Although India struck down a colonial-era law that criminalized homosexuality in 2018, there is still no law for same-sex marriage. The LGBTQ community has been demanding for years that political parties legalize same-sex marriage, but the issue is yet to appear in any party’s manifesto.

Lovpreet, who lives in Uttar Pradesh, believes that BJP is doing some good, like forming a trans advisory board last September.

“BJP is slowly moving towards being LGBTQ friendly, and if given the time and opportunity, it can do some good in the future,” said Lovpreet.

The Indian National Congress (INC), a leading central left-wing party, is also fielding its candidate in the state election, but the party does not see LGBTQ issues as important.
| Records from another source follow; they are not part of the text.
(** [changes]: what is asked for each flag, whether it is there, and its name. *)
Definition changes (input : Input) (current : MessageFlags) : list (option bool * bool * pystr) :=
  [(is_seen input, seen current, lit "\Seen"); (is_flagged input, flagged current, lit "\Flagged");
   (is_answered input, answered current, lit "\Answered")].

Definition to_add (l : list (option bool * bool * pystr)) : list pystr :=
  omap (λ c, let '(requested, present, flag) := c in
             if bool_decide (requested = Some true) && negb present then Some flag else None) l.
Definition to_remove (l : list (option bool * bool * pystr)) : list pystr :=
  omap (λ c, let '(requested, present, flag) := c in
             if bool_decide (requested = Some false) && present then Some flag else None) l.

Definition not_kept (l : list (option bool * bool * pystr)) : bool :=
  existsb (λ c, let '(requested, present, _) := c in
                match requested with Some r => negb (Bool.eqb r present) | None => false end) l.

(** One STORE, when there is a flag to change. *)
Definition store_flags (reference : MessageReference) (mode : string) (flags : list pystr) (operation : pystr) : prog unit :=
  match flags with
  | [] => Ret (Ok ())
  | _ => _uid_command "STORE" operation
           [str_of_Z (uid reference); lit mode; "(" ++ Prelude.join " " flags ++ ")"] ≫= λ _, Ret (Ok ())
  end.

Definition already_applied (f : MessageFlags) : MessageFlags :=
  mkFlags (f_message f) (seen f) (flagged f) (answered f) true.

Section Flags.
Context `{EmailLibrary}.

Definition _update (cl : Client) (credentials : Credentials) (input : Input) : prog (Attempt MessageFlags) :=
  let operation : pystr := "setFlags" in
  let reference := message input in
  _ ← open_imap cl credentials operation;
  finally
    (_imap_select (mailbox reference) false (uid_validity reference) operation ≫= λ _,
     current ← _read_flags reference operation;
     let add := to_add (changes input current) in
     let remove := to_remove (changes input current) in
     match add, remove with
     | [], [] => lift (MutationAttempt (branch_result "updated" (already_applied current) (receipt_for []) None))
     | _, _ =>
         store_flags reference "+FLAGS.SILENT" add operation ≫= λ _,
         store_flags reference "-FLAGS.SILENT" remove operation ≫= λ _,
         updated ← _read_flags reference operation;
         if not_kept (changes input updated) then
           lift (MutationAttempt (branch_result "providerRejected" updated (receipt_for [])
             (Some (mail_failure PROVIDER_REJECTION operation
                "the IMAP server accepted STORE but did not keep the requested flags"))))
         else lift (MutationAttempt (branch_result "updated" updated (receipt_for []) None))
     end)
    _imap_close.

Definition invoke (cl : Client) (input : Input) : prog (Attempt MessageFlags) :=
  let operation : pystr := "setFlags" in
  valid ← lift (_valid_reference (message input));
  if negb valid || forallb (λ r, bool_decide (r = None)) [is_seen input; is_flagged input; is_answered input] then
    lift (defect_branch MutationAttempt zero operation "invalid message reference or no flag change")
  else
    on_mail_failure
      (credentials ← resolve_credentials operation; _update cl credentials input)
      (λ f, lift (mutation_failure f true)).

End Flags.
End SetFlags.

(** ** moveMessage *)

Module MoveMessage.

Record Input := mkInput {
  message : MessageReference;
  destination_mailbox : pystr;
  message_id : pystr
}.

Record MovedMessage := mkMoved {
  destination : MessageReference;
  was_already_moved : bool
}.

Definition zero : MovedMessage := mkMoved (mkReference [] 0 0) false.

(** [data.split()] of the identifiers a SEARCH found, each as a number, the largest first. *)
Definition candidates (found : list item) : res (list Z) :=
  match found with
  | [] | INone :: _ | IBytes [] :: _ => Ok []
  | IBytes b :: _ => uids ← SearchMessages.uid_list b; Ok (SearchMessages.descending uids)
  | IPair _ _ :: _ => raise AttributeError "'tuple' object has no attribute 'split'"
  end.

Definition spaces1 (s : list N) : option (list N) :=
  match s with c :: s' => if re_space c then Some (drop_while re_space s') else None | [] => None end.
Definition digits1 (s : list N) : option (list N * list N) :=
  match digit_run s with ((_ :: _) as d, rest) => Some (d, rest) | _ => None end.

(** [(?:COPYUID\s+)?(\d+)\s+\d+\s+(\d+)]. *)
Definition copy_uid_numbers (s : list N) : option (list N * list N) :=
  '(validity, s1) ← digits1 s; s2 ← spaces1 s1;
  '(_, s3) ← digits1 s2; s4 ← spaces1 s3;
  '(uid, _) ← digits1 s4; Some (validity, uid).

Definition copy_uid_pattern (_ : option N) (s : list N) : option (list N * list N) :=
  match (s1 ← expect_text "COPYUID" s; s2 ← spaces1 s1; copy_uid_numbers s2) with
  | Some r => Some r
  | None => copy_uid_numbers s
  end.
Dr. Shashi Tharoor, an MP and chair of All India Professionals Congress, the INC’s professional wing, refused multiple requests to speak on the legalization of same-sex marriage. The INC last week released its manifesto for the Uttar Pradesh election, but there were no promises for the LGBTQ community.
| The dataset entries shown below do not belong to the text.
Lemma usable_safe l a : a ∈ ReplyToMessage.usable l → line_safe a = true.
Proof. unfold ReplyToMessage.usable. intros [_ Ha]%list_elem_of_In%List.filter_In. by apply bare_safe. Qed.

Lemma targets_safe sender source a : a ∈ ReplyToMessage.reply_targets sender source → line_safe a = true.
Proof.
  unfold ReplyToMessage.reply_targets. intros Ha%unique_from_subset. cbn [concat] in Ha. rewrite app_nil_r in Ha.
  apply list_elem_of_In, List.filter_In in Ha as [Ha _]. apply list_elem_of_In in Ha. exact (usable_safe _ _ Ha).
Qed.

Lemma copies_safe sender source input to a : forallb is_bare_email_address (ReplyToMessage.cc input) = true →
  a ∈ ReplyToMessage.copy_targets sender source input to → line_safe a = true.
Proof.
  unfold ReplyToMessage.copy_targets. intros Hcc [Ha _]%list_elem_of_In%List.filter_In.
  apply list_elem_of_In, unique_from_subset in Ha. cbn [concat] in Ha. rewrite app_nil_r in Ha.
  apply elem_of_app in Ha as [Ha|Ha]; [|(eapply bare_list_safe; [|eassumption]; done)].
  destruct (ReplyToMessage.is_reply_all input); [exact (usable_safe _ _ Ha)|by apply elem_of_nil in Ha].
Qed.

Lemma reply_invoke_confined cl context call input : stays (ReplyToMessage.invoke cl context call input).
Proof.
  unfold ReplyToMessage.invoke. cbv zeta. apply preserves_lift_bind. intros refused Hr. destruct refused; [apply preserves_lift|].
  unfold ReplyToMessage.refused in Hr. apply bind_Ok in Hr as (reference & Href & Hr). destruct reference; [|done]. cbn [negb] in Hr.
  apply bind_Ok in Hr as (valid & _ & Hr). apply Ok_inj in Hr. apply orb_false_elim in Hr as [_ Hcc].
  apply negb_false_iff in Hcc. unfold _validate_recipients in Hcc. apply andb_prop in Hcc as [_ Hcc].
  apply value_handled, handled. eapply preserves_bind_ensures; [apply resolved_safe|]. intros c [Hu Hp].
  apply preserves_ret_bind. intros a Ha%sender_safe. apply preserves_lift_bind. intros i _.
  apply preserves_bind; [apply claimed_confined|]. intros claimed. destruct claimed; [apply preserves_lift|].
  apply preserves_bind; [apply read_confined; [done..|by apply valid_reference_safe]|]. intros source.
  destruct (_ =? 0)%nat; [apply preserves_lift|]. destruct (_ <? _)%nat; [apply preserves_lift|].
  apply preserves_lift_bind. intros b _. apply preserves_bind; [apply render_confined|]. intros [content now].
  apply attempt_confined; [done|]. apply unique_safe. cbn [concat]. rewrite app_nil_r.
  intros x [Hx|Hx]%elem_of_app; [by eapply targets_safe|by eapply copies_safe].
Qed.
Former Defense Minister Jitendra Singh, an INC member who will set the party’s agenda ahead of the Uttar Pradesh election, also refused to speak about the legalization of same-sex marriage and other LGBTQ issues in the state and the country.

Ram Gopal Yadav, the leader of the left-wing socialist Samajwadi Party and the head of the Council of States (Rajya Sabha), the upper house of the Indian Parliament, in 2013 while speaking with the media explicitly said that homosexuality is “unethical and immoral.” But the Samajwadi Party has recently changed its tone regarding the community.

“With every aspect, whether it is farmers, whether it is women, whether it is children or the LGBTQ community, there will be continuous policy measures of the party that are progressive and liberal,” said Samajwadi Party spokesperson Ghanshyam Tiwari. “When the government is progressive and not bounded by dogma, then every issue related to any community has to be looked at in a manner that gives equal opportunity and be empathetic towards them. The more vulnerable the community is, the greater government needs to do,” he added further. 

The Mayawati Prabhu Das-led Bahujan Samaj Party, a national party that is running in the Uttar Pradesh election, has emerged as an LGBTQ ally. The party, however, has not released its election manifesto and it is yet to be seen if it will include LGBTQ issues.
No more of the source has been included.